Our laboratory and others have shown that CS ‘alone’ induces renal mitochondrial dysfunction and oxidative injury. However, the extent of injury when CS is combined with transplantation (CS+Tx) as well as the identity of specific mitochondrial targets remain elusive. Exploring these questions was the primary goal of this dissertation project. First, using a novel rat renal transplant model, we demonstrated that even short-term (4h) CS exacerbates mitochondrial and renal injury after Tx compared to Tx alone (without CS). Next, we speculated that the mitochondrial large-conductance Ca2+-activated K+ channel (mitoBK) was a potential therapeutic target since its activation has been shown to be mitochondrial-protective during warm ischemic injury. The hypothesis to be tested is CS-induced mitochondrial ROS impair mitoBK channel function, which contributes to renal and mitochondrial injury. Addition of BK activators during CS protects against mitochondrial and renal injury following transplantation.
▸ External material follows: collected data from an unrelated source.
Lemma suffix_tuple_spec s m :
  In m (finditer s suffix_pattern) ->
  exists t, suffix_tuple s m = Some t /\ tuple_of_match s m t /\
            PyFloat.nonneg (raw_of t) /\ In (snd t) suffix_factors.
Proof.
  intros H. destruct (suffix_match_shape s m H)
    as [j [a [c [Hc [He [Hnum [Ha Hsuf]]]]]]].
  destruct (py_float_numeral _ Hnum) as [x [Hx Hnn]].
  destruct (suffix_letter_lookup a Hsuf) as [mult [Hl Hm]].
  assert (G1 : group s m 1 = Some (slice s (m_start m) j))
    by (unfold group; now rewrite Hc).
  assert (G2 : group s m 2 = Some [a])
    by (unfold group; rewrite Hc; simpl; now rewrite Ha).
  exists (x, PyFloat.mul_int x mult, mult).
  split; [| split; [| split; [exact Hnn | exact Hm]]].
  - unfold suffix_tuple. rewrite G1; simpl. rewrite Hx; simpl.
    rewrite G2. unfold dict_get. now rewrite Hl.
  - now exists (slice s (m_start m) j), a, x, mult.
Qed.

Lemma parse_number_with_suffix_total text :
  exists ts, parse_number_with_suffix text = Some ts /\
    Forall2 (fun m t => tuple_of_match (chars text) m t /\
                        PyFloat.nonneg (raw_of t) /\ In (snd t) suffix_factors)
            (finditer (chars text) suffix_pattern) ts.
Proof.
  unfold parse_number_with_suffix. apply mapM_total.
  intros m Hm. destruct (suffix_tuple_spec _ m Hm) as [t [H1 H2]]. eauto.
Qed.

Lemma extract_numbers_total text :
  exists ns, extract_numbers text = Some ns /\
    Forall2 (fun g num => py_float (replace_commas g) = Some num /\
                          PyFloat.nonneg num)
            (findall (chars text) number_pattern) ns.
Proof.
  unfold extract_numbers. apply mapM_total.
  intros g Hg. unfold findall in Hg. apply in_map_iff in Hg.
  destruct Hg as [m [<- Hm]].
  destruct (py_float_numeral _ (number_match_numeral _ m Hm)) as [x [Hx Hnn]].
  eauto.
Qed.

Lemma Forall2_right {A B : Type} (P : A -> B -> Prop) (Q : B -> Prop) l l' :
  (forall a b, P a b -> Q b) -> Forall2 P l l' -> Forall Q l'.
Proof. intros H; induction 1; constructor; eauto. Qed.

Lemma extract_numbers_nonneg text ns :
  extract_numbers text = Some ns -> Forall PyFloat.nonneg ns.
Proof.
  intros H. destruct (extract_numbers_total text) as [ns' [E F]].
  rewrite H in E; injection E as <-.
  eapply Forall2_right; [| exact F]. now intros g num [_ Hn].
Qed.

(** The state of [find_scale_factor] only ever holds the default or a
    factor of the table. *)
Lemma find_scale_factor_in_range keywords text :
  In (find_scale_factor_in keywords text) (1 :: map snd keywords).
Proof.
  unfold find_scale_factor_in.
  set (tl := lower (chars text)).
  assert (G : forall kws st,
    In (snd st) (1 :: map snd keywords) -> incl kws keywords ->
    In (snd (fold_left
       (fun st wf => fold_left (scale_step tl (snd wf)) (keyword_forms (fst wf)) st)
       kws st)) (1 :: map snd keywords)).
  { induction kws as [| [w f] kws IH]; intros st Hst Hincl; [exact Hst |].
    cbn [fold_left]. apply IH; [| intros x Hx; apply Hincl; now right].
    assert (Hf : In f (1 :: map snd keywords)).
    { right. apply in_map_iff. exists (w, f); split; [reflexivity |].
      apply Hincl; now left. }
    cbn [keyword_forms fold_left fst snd]. unfold scale_step.
    repeat match goal with |- context [if ?b then _ else _] => destruct b end;
      assumption. }
  apply G; [now left | apply incl_refl].
Qed.

Lemma find_scale_factor_range text :
  In (find_scale_factor text) [1; 1000; 1000000; 1000000000].
Proof.
  pose proof (find_scale_factor_in_range SCALE_KEYWORDS text) as H.
  unfold find_scale_factor. simpl in H |- *. tauto.
Qed.

Lemma scale_factor_float f :
  In f [1; 1000; 1000000; 1000000000] -> PyFloat.finite_pos (PyFloat.of_int f).
Proof.
  simpl; intros H.
  repeat (destruct H as [<- | H]; [exact I |]). contradiction.
Qed.

Lemma set_mem_app x l1 l2 : set_mem x (l1 ++ l2) = set_mem x l1 || set_mem x l2.
Proof. apply existsb_app. Qed.

Lemma set_mem_rev x l : set_mem x (rev l) = set_mem x l.
Proof.
  induction l as [| y l IH]; [reflexivity |].
  simpl rev. rewrite set_mem_app, IH. simpl. now rewrite orb_false_r, orb_comm.
Qed.
(** The body of [segments.forEach((segment, index) => ...)]; the first
    component of the state is the running [index]. *)
Definition nearer (position : Vector3) (st : Z * Closest)
    (segment : TrackSegment) : Z * Closest :=
  let (index, best) := st in
  let point := closestPointToPoint (s_start segment) (s_end segment) position in
  let distance := distanceTo position point in
  let better :=
    match cl_distance best with
    | None => nltInfinity distance
    | Some closestDistance => distance <? closestDistance
    end in
  ((index + 1)%Z,
   if better then mkClosest point (Some distance) index else best).

Definition getClosestPointOnTrack (segments : list TrackSegment)
    (position : Vector3) : Closest :=
  snd (fold_left (nearer position) segments
         (0%Z, mkClosest (vec3 (nofZ 0) (nofZ 0) (nofZ 0)) None (-1))).

Definition isWithinTrackBounds (position : Vector3)
    (segments : list TrackSegment) (bufferPercentage : num) : bool :=
  let c := getClosestPointOnTrack segments position in
  if (cl_segmentIndex c <? 0)%Z then false
  else
    match nth_error segments (Z.to_nat (cl_segmentIndex c)), cl_distance c with
    | Some segment, Some distance =>
        let trackWidth := s_width segment * bufferPercentage / nofZ 2 in
        distance <=? trackWidth
    | _, _ => false
    end.

End TrackGenerator.

(* ================================================================== *)
(** ** physics.ts *)

Section Physics.
Context {N : Number}.

Definition GRAVITY : num := lit 5 100.

(** [applyPhysics]: the new position and velocity. *)
Definition applyPhysics (position velocity acceleration : Vector3)
    (deltaTime : num) : Vector3 * Vector3 :=
  let velocity := vadd velocity (multiplyScalar acceleration deltaTime) in
  let position := vadd position (multiplyScalar velocity deltaTime) in
  let velocity := vec3 (vx velocity) (vy velocity - GRAVITY * deltaTime)
                       (vz velocity) in
  let velocity := multiplyScalar velocity (nofZ 1 - lit 1 100 * deltaTime) in
  (position, velocity).

Definition calculateInterceptVelocity (source target : Vector3) (speed : num)
    : Vector3 :=
  let direction := normalize (vsub target source) in
  multiplyScalar direction speed.

(** [applyForce]: the new velocity. *)
Definition applyForce (velocity force : Vector3) (mass : num) : Vector3 :=
  let acceleration := divideScalar force mass in
  vadd velocity acceleration.

(** [Vector3.reflect(normal)] *)
Definition reflect (v normal : Vector3) : Vector3 :=
  vsub v (multiplyScalar normal (nofZ 2 * dot v normal)).

(** [bounce]: the new velocity. *)
Definition bounce (velocity normal : Vector3) (bounceFactor : num) : Vector3 :=
  multiplyScalar (reflect velocity normal) bounceFactor.

Definition negate (v : Vector3) : Vector3 :=
  vec3 (nopp (vx v)) (nopp (vy v)) (nopp (vz v)).

(** [applyGravityAnomaly]: the new velocity. *)
Definition applyGravityAnomaly (position velocity anomalyPosition : Vector3)
    (strength : num) (isPull : bool) (deltaTime : num) : Vector3 :=
  let forceDirection := vsub anomalyPosition position in
  let distance := vlength forceDirection in
  if distance >? nofZ 20 then velocity
  else
    let forceDirection := normalize forceDirection in
    let forceMagnitude :=
      strength / nmax (nofZ 1) (distance * distance) * deltaTime in
    let forceDirection := if negb isPull then negate forceDirection
                          else forceDirection in
    addScaledVector velocity forceDirection forceMagnitude.

End Physics.

(* ================================================================== *)
(** ** Further notions *)

Section MoreNotions.
Context {N : Number} {Rot : Rotations}.

(** The events that begin a new game. *)
Definition isReset (e : Event) : bool :=
  match e with StartGame | RestartGame => true | _ => false end.

(** The distance [checkTrackBoundaryCollision] and
    [getClosestPointOnTrack] measure to one segment. *)
Definition distanceToSegment (position : Vector3) (segment : TrackSegment) : num :=
  distanceTo position
    (closestPointToPoint (s_start segment) (s_end segment) position).

End MoreNotions.

(** Draws of [Math.random()] lie in [0, 1). *)
Definition unitDraws (g : @RNG Exact) : Prop :=
  forall n, (0 <= g n < 1)%R.

(* ================================================================== *)
(** ** components/game/Camera.tsx: the camera of [GameCamera] *)

Module CAMERA.
Section Camera.
Context {N : Number}.
Definition FOLLOW_DISTANCE : num := nofZ 15.
Definition HEIGHT_OFFSET : num := nofZ 5.
Definition SMOOTHING : num := lit 5 100.
End Camera.
End CAMERA.

Section CameraFollow.
Context {N : Number} {Rot : Rotations}.

(** [Vector3.lerp(v, alpha)] *)
Definition lerp (a v : Vector3) (alpha : num) : Vector3 :=
  vec3 (vx a + (vx v - vx a) * alpha)
       (vy a + (vy v - vy a) * alpha)
       (vz a + (vz v - vz a) * alpha).

(** "Calculate desired camera position behind the rocket" *)
Definition targetCameraPosition (rocket : RocketState) : Vector3 :=
  let direction :=
    applyEuler (vec3 (nofZ 0) (nofZ 0) (nopp (nofZ 1))) (rotation rocket) in
  vadd (vsub (position rocket) (multiplyScalar direction CAMERA.FOLLOW_DISTANCE))
       (vec3 (nofZ 0) CAMERA.HEIGHT_OFFSET (nofZ 0)).

(** The camera position after a frame of [GameCamera] in phase Playing
    (the other branch circles the track by the wall clock). *)
Definition followCamera (cameraPosition : Vector3) (rocket : RocketState) : Vector3 :=
  lerp cameraPosition (targetCameraPosition rocket) CAMERA.SMOOTHING.

(** The camera position after one frame for each rocket of a list. *)
Definition followAll (cameraPosition : Vector3) (rockets : list RocketState) : Vector3 :=
  fold_left followCamera rockets cameraPosition.

End CameraFollow.


Section StoreNotions.
Context {N : Number} {Rot : Rotations}.

(** The accumulators of the loop of [initializeTrack] before iteration
    [i]: the segments 0 to [i - 1], from the start segment on and straight
    up to id 2, and no hazard and no power-up. *)
Definition initShape (i : Z) (a : InitAcc) : Prop :=
  (exists rest, initialTrack a = startSegment :: rest) /\
  goodTrack (initialTrack a) /\
  lastOf (initialTrack a) = Some (lastSegment a) /\
  s_id (lastSegment a) = (i - 1)%Z /\
  map s_id (initialTrack a) = map Z.of_nat (seq 0 (Z.to_nat i)) /\
  Forall (fun seg => (s_id seg <= 2)%Z ->
                     s_curvature seg = nofZ 0 /\ s_pitch seg = nofZ 0)
         (initialTrack a) /\
  initialHazards a = [] /\ initialPowerUps a = [].


(** How many of the events of a sequence are accepted, from the
    last-accepted id [last] on: those above every id before them. *)
Fixpoint accepted (ids : list Z) (last : Z) : Z :=
  match ids with
  | [] => 0
  | checkpointId :: rest =>
      if (checkpointId <=? last)%Z then accepted rest last
      else (1 + accepted rest checkpointId)%Z
  end.

(** The lap counter counts the recorded lap times, and the score is a
    whole number of checkpoint bonuses. *)
Definition raceCounts (s : GameState) : Prop :=
  lap s = (1 + len (lapTimes s))%Z /\ (0 <= score s)%Z /\
  Z.rem (score s) 100 = 0%Z.

(** The variables of the loop of [generateTrackSegments] before
    iteration [i], for a track begun at [startPoint]. *)
Definition genShape (startPoint : Vector3) (i : Z) (a : GenAcc) : Prop :=
  goodTrack (segments a) /\
  map s_id (segments a) = map Z.of_nat (seq 0 (Z.to_nat i)) /\
  match lastOf (segments a) with
  | Some ls => s_end ls = currentPoint a
  | None => currentPoint a = startPoint
  end /\
  match segments a with
  | first :: _ => s_start first = startPoint
  | [] => True
  end.

End StoreNotions.

(** A boost or a shield that is on has time left (exact arithmetic). *)
Definition charged {Rot : @Rotations Exact} (r : @RocketState Exact Rot) : Prop :=
  (isBoosting r = true -> (0 < boostTimeRemaining r)%R) /\
  (isShielded r = true -> (0 < shieldTimeRemaining r)%R).

(** The best lap time is the least of the recorded lap times (exact
    arithmetic). *)
Definition bestIsLeast {Rot : @Rotations Exact} (s : @GameState Exact Rot) : Prop :=
  match bestLapTime s with
  | Some best => Forall (fun t => (best <= t)%R) (lapTimes s)
  | None => lapTimes s = []
  end.

(** The closest segment found so far among the segments [seen], for
    [checkTrackBoundaryCollision] (exact arithmetic). *)
Definition closestOf (pos : @Vector3 Exact) (seen : list (@TrackSegment Exact))
    (best : option (@TrackSegment Exact * @num Exact)) : Prop :=
  match best with
  | None => seen = []
  | Some (s, d) =>
      In s seen /\ d = distanceToSegment pos s /\
      Forall (fun s' => (d <= distanceToSegment pos s')%R) seen
  end.

(** The same for the running state of [getClosestPointOnTrack]. *)
Definition nearestOf (pos : @Vector3 Exact) (seen : list (@TrackSegment Exact))
    (st : Z * @Closest Exact) : Prop :=
  fst st = len seen /\
  match cl_distance (snd st) with
  | None => seen = [] /\ cl_segmentIndex (snd st) = (-1)%Z
  | Some d =>
      exists s,
        nth_error seen (Z.to_nat (cl_segmentIndex (snd st))) = Some s /\
        (0 <= cl_segmentIndex (snd st) < len seen)%Z /\
        d = distanceToSegment pos s /\
        cl_point (snd st) = closestPointToPoint (s_start s) (s_end s) pos /\
        Forall (fun s' => (d <= distanceToSegment pos s')%R) seen
  end.

(** A segment of length other than 0 (exact arithmetic). *)
Definition proper (s : @TrackSegment Exact) : Prop := s_start s <> s_end s.

(** *** Further concrete scenes *)

Module Scene.

(** Every draw of [Math.random()] is 1/2, in exact arithmetic. *)
Definition mid : @RNG Exact := fun _ => (1 / 2)%R.

(** A straight segment with the id 3, in exact arithmetic. *)
Definition third : @TrackSegment Exact :=
  {| s_start := @vec3 Exact 0%R 0%R (-300)%R;
     s_end := @vec3 Exact 0%R 0%R (-400)%R;
     s_direction := @vec3 Exact 0%R 0%R (-1)%R;
     s_width := 30%R;
     s_curvature := 0%R;
     s_pitch := 0%R;
     s_isCheckpoint := true;
     s_id := 3 |}.

(** A velocity, and the normal of a floor. *)
Definition falling : @Vector3 Exact := @vec3 Exact 1%R (-2)%R 0%R.
Definition floor : @Vector3 Exact := @vec3 Exact 0%R 1%R 0%R.

End Scene.


(* ================================================================== *)
(** ** The track code: what it builds, and when it throws *)

Section TrackCode.
Context {N : Number} {Rot : Rotations}.

Lemma lastOf_app (l : list TrackSegment) (b : TrackSegment) :
  lastOf (l ++ [b]) = Some b.
Proof.
  unfold lastOf. rewrite map_app. simpl. apply last_last.
Qed.

Lemma lastOf_cons (a b : TrackSegment) (l : list TrackSegment) :
  lastOf (a :: b :: l) = lastOf (b :: l).
Proof. reflexivity. Qed.

Lemma lastOf_In (l : list TrackSegment) (a : TrackSegment) :
  lastOf l = Some a -> In a l.
Proof.
  induction l as [|x l IH]; [discriminate|]. destruct l as [|y l].
  - simpl. intros E. injection E as ->. now left.
  - rewrite lastOf_cons. intros E. right. now apply IH.
Qed.

Lemma lastOf_None (l : list TrackSegment) : lastOf l = None -> l = [].
Proof.
  induction l as [|x l IH]; [reflexivity|]. destruct l as [|y l]; [discriminate|].
  rewrite lastOf_cons. intros E. specialize (IH E). discriminate.
Qed.

Lemma connected_snoc (l : list TrackSegment) (a b : TrackSegment) :
  connected l -> lastOf l = Some a ->
  s_end a = s_start b -> s_id b = (s_id a + 1)%Z ->
  connected (l ++ [b]).
Proof.
  intros C L E I. induction l as [|x l IH]; [discriminate|].
  destruct l as [|y l].
  - simpl in L. injection L as ->. simpl. auto.
  - rewrite lastOf_cons in L. destruct C as (C1 & C2 & C3).
    change (s_end x = s_start y /\ s_id y = (s_id x + 1)%Z /\
            connected ((y :: l) ++ [b])).
    auto.
Qed.

Lemma connected_tail (a : TrackSegment) (l : list TrackSegment) :
  connected (a :: l) -> connected l.
Proof. destruct l; simpl; tauto. Qed.

Lemma connected_nth (l : list TrackSegment) (i : nat) (a b : TrackSegment) :
  connected l -> nth_error l i = Some a -> nth_error l (S i) = Some b ->
  s_end a = s_start b /\ s_id b = (s_id a + 1)%Z.
Proof.
  revert i. induction l as [|x l IH]; intros i C A B; [destruct i; discriminate|].
  destruct i as [|i].
  - destruct l as [|y l]; [discriminate|].
    simpl in A, B. injection A as ->. injection B as ->.
    destruct C as (C1 & C2 & _). auto.
  - apply (IH i); [eapply connected_tail; eauto | exact A | exact B].
Qed.
Lemma float_nan_add_r (x : float) : (x + nan)%num = nan.
Proof.
  apply Prim2SF_inj. cbn. rewrite FloatAxioms.add_spec.
  change (Prim2SF nan) with S754_nan.
  destruct (Prim2SF x) as [s|s| |s m e]; reflexivity.
Qed.

Lemma float_nan_lt (x : float) : (nan <? x)%num = false.
Proof. apply float_lt_nan. Qed.

(** NaN absorbs every sum, difference and product it enters. *)
Ltac nan_spreads :=
  repeat first [ rewrite float_nan_sub_l | rewrite float_nan_sub_r
               | rewrite float_nan_mul | rewrite float_nan_add_l
               | rewrite float_nan_add_r ].

Section NaN.
Context `{Algebra float}.

Lemma dist2_of_nan (A B : list float) k :
  k < 9 -> is_nan (elem A k) = true ->
  dist2_of A B = nan /\ dist2_of B A = nan /\ dot_of A A = nan.
Proof.
  intros Hk E. apply float_is_nan in E. unfold dist2_of, dot_of.
  do 9 (destruct k as [|k]; [rewrite !E; nan_spreads; repeat split; reflexivity|]).
  lia.
Qed.

(** X28.  On binary64, a matrix with a [NaN] among its 9 entries equals
    nothing, itself included, whatever the tolerance: [M.equal(N)],
    [N.equal(M)] and [M.equal(M)] return [false], and so does [M.zero()].
    Nothing is changed by the calls. *)
Theorem nan_is_never_equal (h : heap float) this m A B k :
  h !! this = Some A -> h !! m = Some B ->
  k < 9 -> is_nan (elem A k) = true ->
  Matrix3.equal this m h = Some (false, h)
  /\ Matrix3.equal m this h = Some (false, h)
  /\ Matrix3.equal this this h = Some (false, h)
  /\ Matrix3.zero this h = Some (false, h).
Proof.
  intros HA HB Hk E.
  destruct (dist2_of_nan A B k Hk E) as (E1 & E2 & E3).
  destruct (dist2_of_nan A A k Hk E) as (E4 & _ & _).
  repeat split.
  - rewrite (Matrix3_equal_spec h this m A B) by assumption.
    unfold equal_of. rewrite E1, float_nan_lt. reflexivity.
  - rewrite (Matrix3_equal_spec h m this B A) by assumption.
    unfold equal_of. rewrite E2, float_nan_lt. reflexivity.
  - rewrite (Matrix3_equal_spec h this this A A) by assumption.
    unfold equal_of. rewrite E4, float_nan_lt. reflexivity.
  - rewrite (zero_run h this A HA), E3, float_nan_lt. reflexivity.
Qed.
(** X15.  A run of single mode on a transport that answers well, once the
    locator has found the process: it returns with GDB told to exit, having
    read the credential pointer once and written, in this order, the eight
    identity words, the six capability words and the three SELinux flags.
    Afterwards the identity words and the flags read [0], the capability
    words read [0xFFFFFFFF] unless a flag lies over them, and no other byte
    of the memory has changed. *)
Theorem single_mode_spec o dev s magic f0 f1 f2 :
  check_process_is_running (magic_name o) (ps_cmd o) dev = Ret tt ->
  remote_up s = true -> glitches s = [] ->
  offset_selinux o = [f0; f1; f2] ->
  let located :=
    get_process_task_struct o (magic_name o) (logged [TargetRemote] s) in
  fst located = Ret magic ->
  let cred := load_word (magic + offset_to_comm o - 8) (mem s) in
  let r := single_mode o dev s in
  fst r = Ret tt
  /\ exited (snd r) = true
  /\ sent (snd r)
     = sent (snd located)
       ++ [ExamineWord (magic + offset_to_comm o - 8)]
       ++ map (fun ofs => SetWord (cred + ofs) 0)
              [0x04; 0x08; 0x0c; 0x10; 0x1c; 0x20; 0x14; 0x18]
       ++ map (fun ofs => SetWord (cred + ofs) 0xffffffff)
              [0x30; 0x34; 0x38; 0x3c; 0x40; 0x44]
       ++ [SetWord f0 0; SetWord f1 0; SetWord f2 0; GdbExit]
  /\ (forall ofs, In ofs [0x04; 0x08; 0x0c; 0x10; 0x14; 0x18; 0x1c; 0x20] ->
                  load_word (cred + ofs) (mem (snd r)) = 0)
  /\ (forall f, In f [f0; f1; f2] -> load_word f (mem (snd r)) = 0)
  /\ (forall ofs, In ofs [0x30; 0x34; 0x38; 0x3c; 0x40; 0x44] ->
                  (forall f, In f [f0; f1; f2] ->
                             f + 4 <= cred + ofs \/ cred + ofs + 4 <= f) ->
                  load_word (cred + ofs) (mem (snd r)) = 0xffffffff)
  /\ (forall x, x < cred + 0x04 \/ cred + 0x24 <= x < cred + 0x30
                \/ cred + 0x48 <= x ->
                (forall f, In f [f0; f1; f2] -> x < f \/ f + 4 <= x) ->
                mem (snd r) x = mem s x).
Proof.
  intros Hps Hup Hq Hsel located Hloc cred r.
  assert (Eloc : located = (Ret magic, snd located))
    by (destruct located; cbn [fst snd] in *; now subst).
  destruct (single_mode_run o dev s magic (snd located) f0 f1 f2 []
              Hps Hup Hq Hsel Eloc) as [Hm1 Erun].
  change (single_mode o dev s) with r in Erun.
  change (load_word (magic + offset_to_comm o - 8) (mem s)) with cred in Erun.
  clearbody r cred located.
  pose proof (patched_memory cred [f0; f1; f2]
                (logged [ExamineWord (magic + offset_to_comm o - 8)]
                        (snd located))) as P.
  cbv zeta in P. cbn [map] in P. destruct P as (Pid & Pflag & Pcap & Pframe).
  destruct (closed_run r _ _ Erun) as (R1 & R2 & R3 & R4).
  assert (Em : mem (snd r)
               = mem (written [(f0, 0); (f1, 0); (f2, 0)]
                        (written (words_at cred 0xffffffff cap_offsets)
                           (written (words_at cred 0 (id_offsets ++ eid_offsets))
                              (logged [ExamineWord (magic + offset_to_comm o - 8)]
                                      (snd located)))))).
  { rewrite R4. unfold own_patch. rewrite <- app_assoc.
    rewrite written_app, written_app. reflexivity. }
  split; [exact R1|]. split; [exact R2|]. split.
  { rewrite R3, sent_written. unfold logged at 1. unfold sent at 1.
    unfold own_patch, words_at.
    rewrite !map_app, !map_map.
    cbn [fst snd map id_offsets eid_offsets cap_offsets app].
    rewrite <- !app_assoc. reflexivity. }
  rewrite Em.
  split; [exact Pid|]. split; [exact Pflag|]. split; [exact Pcap|].
  intros x Hx Hfar. rewrite (Pframe x Hx Hfar). unfold logged, mem at 1.
  now rewrite Hm1.
Qed.

Lemma single_mode_spec_witness :
  fst (single_mode (options_A "shell" false)
         (Some (device_of "3.10.0+" "shell")) shell_at_18) = Ret tt
  /\ exited (snd (single_mode (options_A "shell" false)
                    (Some (device_of "3.10.0+" "shell")) shell_at_18)) = true
  /\ load_word (load_word (0x1000FD90 + 0x288 - 8) (mem shell_at_18) + 0x14)
       (mem (snd (single_mode (options_A "shell" false)
                    (Some (device_of "3.10.0+" "shell")) shell_at_18)))
     = 0.
Proof.
  destruct (single_mode_spec (options_A "shell" false)
              (Some (device_of "3.10.0+" "shell")) shell_at_18 0x1000FD90
              0xC0A77548 0xC0A7754C 0xC0A77550
              eq_refl eq_refl eq_refl eq_refl)
    as (R & X & _ & Z0 & _); [vm_compute; reflexivity|].
  split; [exact R|]. split; [exact X|].
  apply Z0. cbn [In]. tauto.
Defined.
Using our rat renal cell line (NRK), we identified, for the first time, the presence of an active mitoBK channel. Cells exposed to CS followed by rewarming (CS+RW) significantly reduced mitoBK function. Excitingly, addition of the specific BK activator, NS11021 (1 μM), during CS restored mitoBK function and mitigated CS+RW-induced mitochondrial and cell injury. Finally, using our preclinical rat model of CS+Tx, NS11021 (3 μM) partially mitigated mitochondrial dysfunction and cell injury, but not renal dysfunction. Overall, these studies support our hypothesis and identify the mitoBK channel as a promising pharmacotherapeutic target for preventing CS-induced mitochondrial injury and renal injury. Future studies are warranted to better characterize mitoBK’s mitochondrial-protective role and to optimize this therapeutic approach, which is a clinically attractive strategy that avoids systemic drug exposure in the transplant recipient.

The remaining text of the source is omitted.